3. 相同浓度不同胰岛素对脂联素mRNA表达影响的比较:1~10nmol/L各组间比较无差别。100nmol/L、1000nmol/L地特胰岛素(注射液)的抑制作用弱于甘精胰岛素(纯品及注射液)及人胰岛素(纯品);甘精胰岛素(纯品及注射液)的抑制作用弱于人胰岛素(纯品);甘精纯品与甘精注射液组相比无差别。
结论:1.高浓度(100nmol/L、1000nmol/L)甘精、地特、人胰岛素均不同程度地抑制3T3-L1脂肪细胞脂联素mRNA的表达,且呈剂量依赖性。2.地特胰岛素的抑制作用弱于甘精胰岛素及人胰岛素;甘精胰岛素的抑制作用弱于人胰岛素。
参考文献
[1]Circulating Adiponectin Is Associated with Obesity and Serum Lipids in West Africans[J].Katherine G.Meilleur,Ayo Doumatey,Hanxia Huang,Bashira Charles,Guanjie Chen,Jie Zhou,Daniel Shriner,Adebowale Adeyemo,Charles Rotimi.The Journal of Clinical Endocrinology&Metabolism.2010(7)
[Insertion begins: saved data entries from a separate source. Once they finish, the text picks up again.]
(* ===== verification/VfsFiles.v ===== *)
(** * Creating files and directories on a volume

    How the pieces of [create_file] and [mkdir] change the volume: a new chain,
    then one new entry in the parent's directory. *)

From stdpp Require Import base numbers list gmap strings.
From S2P Require Import Prelude ByteStr Block Bpb Fat32 Volume Files Dir DirSpec FatTheorems DirTheorems.
From S2P Require Import Vfs VfsSpec.

#[local] Open Scope Z_scope.
#[local] Open Scope rust_scope.

(** [v'] is [v] but for cluster [j]. *)
Definition same_except (j : Z) (v v' : volume) : Prop :=
  ∀ i, i ≠ j → v_fat v' !! i = v_fat v !! i ∧ v_data v' !! i = v_data v !! i.

Lemma linked_same f f' cs : (∀ i, i ∈ cs → f' !! i = f !! i) → linked f cs → linked f' cs.
Proof.
  induction cs as [|c cs IH]; intros Hs Hl; [done|]. destruct cs as [|c' cs].
  - destruct Hl as (x & Hx & ?). exists x. rewrite Hs by left. done.
  - destruct Hl as [Hx Hl]. split; [rewrite Hs by left; done|].
    apply IH; [|done]. intros i Hi. apply Hs. by right.
Qed.

Lemma chain_same {j v v' cs} : same_except j v v' → j ∉ cs → chain_ok v cs → chain_ok v' cs.
Proof.
  intros Hs Hj [Hl Hnd Hlen]. split; [|done|done]. eapply linked_same; [|exact Hl].
  intros i Hi. apply Hs. by intros ->.
Qed.

Lemma dir_entries_same j v v' cs :
  same_except j v v' → j ∉ cs → dir_entries v' cs = dir_entries v cs.
Proof.
  intros Hs Hj. unfold dir_entries. f_equal. apply list_fmap_ext. intros i x Hx.
  apply list_elem_of_lookup_2 in Hx. by rewrite (proj2 (Hs x ltac:(by intros ->))).
Qed.

Lemma set_data_chain k b v cs : chain_ok v cs → chain_ok (set_data k b v) cs.
Proof. by intros [? ? ?]. Qed.

Section Create.
Context `{BlockDeviceLaws D} (fs : Fat32Fs) (G : geometry fs).

Lemma chain_singleton v j : v_fat v !! j = Some FAT32_EOC → chain_ok v [j].
Proof.
  intros Hj. split; [exists FAT32_EOC; done|apply NoDup_singleton|].
  rewrite zlen_cons. change (zlen (@nil Z)) with 0. lia.
Qed.

Lemma free_is_cluster v j : vol_ok fs v → first_free fs v j → is_cluster fs j.
Proof. intros Hv Hj. apply (vo_fat _ _ Hv). exists FAT32_FREE. apply Hj. Qed.

Lemma needed_one (data : list Z) : 0 < zlen data ≤ csize fs → needed fs (zlen data) = 1.
Proof. intros Hd. unfold needed. symmetry. apply (Z.div_unique _ _ _ (zlen data - 1)); lia. Qed.

Lemma vol_ok_set_fat v k x :
  vol_ok fs v → is_cluster fs k → 0 ≤ x < 2 ^ 28 → vol_ok fs (set_fat k x v).
Proof.
  intros [H1 H2 H3 H4] Hk Hx. split; cbn [set_fat v_fat v_data]; [|done| |done].
  - intros i. destruct (decide (i = k)) as [->|].
    + rewrite lookup_insert_eq. split; [done|by eexists].
    + by rewrite lookup_insert_ne.
  - intros i y. destruct (decide (i = k)) as [->|].
    + rewrite lookup_insert_eq. by intros [= <-].
    + rewrite lookup_insert_ne by done. apply H3.
Qed.

Lemma vol_ok_set_data v k b :
  vol_ok fs v → is_cluster fs k → zlen b = csize fs → bytes b → vol_ok fs (set_data k b v).
Proof.
  intros [H1 H2 H3 H4] Hk Hl Hb. split; cbn [set_data v_fat v_data]; [done| |done|].
  - intros i. destruct (decide (i = k)) as [->|].
    + rewrite lookup_insert_eq. split; [done|by eexists].
    + by rewrite lookup_insert_ne.
  - intros i y. destruct (decide (i = k)) as [->|].
    + rewrite lookup_insert_eq. by intros [= <-].
    + rewrite lookup_insert_ne by done. apply H4.
Qed.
[2]The Road From Discovery to Clinic:Adiponectin as a Biomarker of Metabolic Status[J].C M Kusminski,P E Scherer.Clinical Pharmacology&Therapeutics.2009(6)
[3]Adipocytokines and Insulin Resistance:The possible role of lipocalin-2,retinol binding protein-4,and adiponectin[J].Esteve,Eduardo,Ricart,Wifredo,Fernández-Real,JoséManuel.Diabetes Care.2009
[4]Resistin induces insulin resistance by both AMPK-dependent and AMPK-independent mechanisms in HepG2 cells[J].Zhaofan Luo,Ying Zhang,Fangping Li,Juan He,Helin Ding,Li Yan,Hua Cheng.Endocrine.2009(1)
[5]梁玉.甘精、地特与人胰岛素对3T3-L1脂肪细胞脂联素mRNA表达的影响[D].山西医科大学,2011.